ACTIVITY
Wherever a line in the records below contains "true", copy that line.

Collected data
(** ** Joining with the media directory *)

Lemma Join_not_empty (a b : string) :
  a <> "" -> filepath.Join a b = path.Clean (a ++ String "/" b).
Proof.
  intros Ha. unfold filepath.Join. rewrite (eqb_empty_false Ha). reflexivity.
Qed.

Lemma Clean_app_rooted (a b : string) :
  path.rooted a = true ->
  path.Clean (a ++ String "/" b) =
  render true (path.clean_elems true (path.split a ++ path.split b)).
Proof.
  intros Hr. rewrite Clean_app_slash by (apply rooted_not_empty; exact Hr).
  rewrite Hr. reflexivity.
Qed.

Lemma plain_head_not_rooted (c : string) (s : string) :
  c <> "" -> strings.ContainsByte "/" c = false -> path.rooted (c ++ s) = false.
Proof.
  destruct c as [|x c]; [congruence|]. intros _. simpl.
  destruct x as [[] [] [] [] [] [] [] []]; try reflexivity. discriminate.
Qed.

(** A cleaned relative path, read again. *)
Lemma relative_form (L : list string) :
  plain L ->
  let F := if String.eqb (render false L) "" then "." else render false L in
  path.rooted F = false /\
  forall r pre, path.clean_elems r (pre ++ path.split F) = path.clean_elems r (pre ++ L).
Proof.
  intros HL. destruct L as [|c L].
  - simpl. split; [reflexivity|]. intros r pre.
    rewrite !clean_elems_from, clean_from_app, app_nil_r. reflexivity.
  - destruct (HL c (or_introl eq_refl)) as [Hc Hs].
    assert (Hform : exists s, render false (c :: L) = c ++ s).
    { unfold render. destruct L as [|c' L]; simpl.
      - exists "". rewrite append_nil_r. reflexivity.
      - eexists. reflexivity. }
    destruct Hform as [s Hform].
    assert (Hne : String.eqb (render false (c :: L)) "" = false).
    { apply eqb_empty_false. rewrite Hform. intros E. apply append_eq_empty in E.
      apply Hc. apply E. }
    cbv zeta. rewrite Hne. split.
    + rewrite Hform. apply plain_head_not_rooted; assumption.
    + intros r pre. change (render false (c :: L)) with (String.concat "/" (c :: L)).
      rewrite split_concat; [reflexivity|discriminate|].
      intros e He. apply HL. exact He.
Qed.
(** C9, as stated, fails: with the database unavailable, [get] of a key
    that L1 does not hold rejects instead of resolving to [null], and
    [set] rejects instead of doing nothing silently. *)
Lemma no_degraded_mode_counterexample :
  fst <$> get "k" 1 1 ReadSuccess unavailable_manager
  = Some (Rejected open_error) ∧
  fst <$> get "k" 1 1 ReadSuccess unavailable_manager ≠ Some (Fulfilled VNull) ∧
  fst <$> set sample_estimateSize "k" (VStr "v") "mermaid" 1 1 PutSuccess
            unavailable_manager
  = Some (Rejected open_error).
Proof.
  split; [by_computation|]. split; [|by_computation].
  intros H. vm_compute in H. discriminate H.
Qed.

Lemma null_value_is_a_miss_witness :
  memory_wf (memory null_cached) ∧
  memoryCache (memory null_cached) !! "n" = Some null_entry ∧
  entry_value null_entry = VNull ∧
  ∃ m', get "n" 2 2 ReadSuccess null_cached
        = Some (persistent_lookup "n" ReadSuccess null_cached, m').
Proof.
  assert (memory_wf (memory null_cached)) as Hwf by wf_by_computation.
  assert (memoryCache (memory null_cached) !! "n" = Some null_entry) as Hlk
    by by_computation.
  assert (entry_value null_entry = VNull) as Hnull by reflexivity.
  split; [exact Hwf|]. split; [exact Hlk|]. split; [exact Hnull|].
  exact (proj1 (null_value_is_a_miss "n" 2 2 ReadSuccess null_cached null_entry
                  Hwf Hlk Hnull)).
Defined.


(** ** The scheduler *)

Section Scheduler.

Variable estimateSize : Value → Z.

Lemma set_scheduled key value type now1 now2 put m r m' :
  set estimateSize key value type now1 now2 put m = Some (r, m') →
  cleanupInProgress m' = cleanupInProgress m ∧
  (cleanupInProgress m = true → cleanupScheduled m' = cleanupScheduled m).
Proof.
  unfold set. destruct (_addToMemoryCache _ _ _ _ _ _) as [mem1|]; simpl; [|done].
  unfold ensureDB; simpl. destruct (db m); [|by intros [= <- <-]].
  destruct put; intros [= <- <-]; try done;
    unfold _scheduleAsyncCleanup; simpl;
    destruct (cleanupScheduled m) eqn:Es, (cleanupInProgress m) eqn:Ei; simpl;
    rewrite ?Es, ?Ei; done.
Qed.

(** While a pass runs with no timer armed, no event arms one. *)
Lemma running_keeps_unscheduled ev m m' :
  cleanupInProgress m = true → cleanupScheduled m = false →
  fire estimateSize ev m = Some m' → cleanupScheduled m' = false.
Proof.
  intros Hrun Hsched Hfire. destruct ev; simpl in Hfire.
  - destruct (get _ _ _ _ _) as [[r m1]|] eqn:E; simpl in Hfire; [|done].
    injection Hfire as <-. by apply get_flags in E as (_ & -> & _).
  - destruct (set _ _ _ _ _ _ _ _) as [[r m1]|] eqn:E; simpl in Hfire; [|done].
    injection Hfire as <-. apply set_scheduled in E as [_ Hb].
    by rewrite Hb.
  - injection Hfire as <-. unfold delete, ensureDB; simpl.
    destruct (db m); [|done]. by destruct req.
  - injection Hfire as <-. unfold clear, ensureDB; simpl.
    destruct (db m); [|done]. by destruct req.
  - injection Hfire as <-. unfold updateAccessTime, ensureDB.
    destruct (db m); [|done]. destruct req; [|done]. by destruct (_ !! _).
  - by injection Hfire as <-.
  - destruct (timers m); [done|]. injection Hfire as <-.
    unfold timer_callback, asyncCleanup_enter; simpl. by rewrite Hrun.
  - injection Hfire as <-. unfold cleanup_call. by rewrite Hrun.
  - destruct (pollers m); [done|]. injection Hfire as <-. unfold cleanup_poll.
    by rewrite Hrun.
  - destruct (passes m !! i) as [[|]|]; try done. injection Hfire as <-.
    unfold pass_count. by destruct (cleanup_count count m) as [[|]|].
  - destruct (passes m !! i) as [[|n]|]; try done. injection Hfire as <-.
    unfold pass_scan. simpl.
    pose proof (cleanup_scan_flags n scan m) as (_ & Hb & _). by rewrite Hb.
Qed.

(** The timer callback clears [cleanupScheduled] before it starts a pass. *)
Lemma timer_starts_unscheduled m m' :
  fire estimateSize EvTimer m = Some m' → cleanupScheduled m' = false.
Proof.
  simpl. destruct (timers m); [done|]. intros [= <-].
  unfold timer_callback, asyncCleanup_enter; simpl.
  by destruct (cleanupInProgress m).
Qed.

Lemma completes_pass_clears ev m m' :
  scheduler_inv m → completes_pass ev m → fire estimateSize ev m = Some m' →
  cleanupInProgress m' = false ∧ passes m' = [] ∧
  cleanupScheduled m' = cleanupScheduled m.
Proof.
  intros [Hp _] Hc Hfire.
  assert (∀ i p, passes m !! i = Some p → base.delete i (passes m) = []) as Hdel.
  { intros i p Hi. pose proof (lookup_lt_Some _ _ _ Hi) as Hlt.
    apply length_zero_iff_nil. rewrite length_delete by eauto.
    destruct (cleanupInProgress m); lia. }
  destruct ev; simpl in Hc; try done.
  - destruct Hc as [Hi Hn]. simpl in Hfire. rewrite Hi in Hfire.
    injection Hfire as <-. unfold pass_count.
    destruct (cleanup_count count m) as [[n|]|]; simpl.
    + by destruct (Hn n).
    + by rewrite (Hdel _ _ Hi).
    + by rewrite (Hdel _ _ Hi).
  - destruct Hc as [n Hi]. simpl in Hfire. rewrite Hi in Hfire.
    injection Hfire as <-. unfold pass_scan. simpl.
    pose proof (cleanup_scan_flags n scan m) as (_ & Hb & _ & Hd & _).
    rewrite Hb. split; [done|]. split; [|done]. by eapply Hdel.
Qed.

(** C5, as the code has it.  In every reachable state: [schedule()]
    changes nothing when the scheduler is Scheduled or Running; at most one
    pass is in flight; and the event that ends a pass, whatever the outcome
    of its requests, clears [cleanupInProgress], so the scheduler is no
    longer Running: it is Idle when no timer is armed, Scheduled otherwise.
    A pass started by the timer callback begins with no timer armed, and
    none is armed while it runs, so it ends in Idle. *)
Theorem scheduler_discipline m :
  reachable estimateSize m →
  (scheduler_state m ≠ Idle → _scheduleAsyncCleanup m = m) ∧
  (length (passes m) ≤ 1)%nat ∧
  (∀ ev m', completes_pass ev m → fire estimateSize ev m = Some m' →
     cleanupInProgress m' = false ∧ passes m' = [] ∧
     scheduler_state m' = (if cleanupScheduled m then Scheduled else Idle)) ∧
  (∀ m', fire estimateSize EvTimer m = Some m' → cleanupScheduled m' = false) ∧
  (cleanupInProgress m = true → cleanupScheduled m = false →
   ∀ ev m', fire estimateSize ev m = Some m' → cleanupScheduled m' = false).
Proof.
  intros Hr. pose proof (reachable_inv _ _ Hr) as [_ Hs].
  split; [|split; [|split; [|split]]].
  - unfold scheduler_state, _scheduleAsyncCleanup.
    by destruct (cleanupInProgress m), (cleanupScheduled m).
  - destruct Hs as [-> _]. destruct (cleanupInProgress m); lia.
  - intros ev m' Hc Hfire.
    destruct (completes_pass_clears ev m m' Hs Hc Hfire) as (Hflag & Hp & Hsched).
    split; [done|]. split; [done|]. unfold scheduler_state.
    by rewrite Hflag, Hsched.
  - apply timer_starts_unscheduled.
  - intros Hrun Hsched ev m'. by apply running_keeps_unscheduled.
Qed.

REPLY TO THE TASK
  path.rooted a = true ->
  render true (path.clean_elems true (path.split a ++ path.split b)).
  (cleanupInProgress m = true → cleanupScheduled m' = cleanupScheduled m).
  cleanupInProgress m = true → cleanupScheduled m = false →
  (cleanupInProgress m = true → cleanupScheduled m = false →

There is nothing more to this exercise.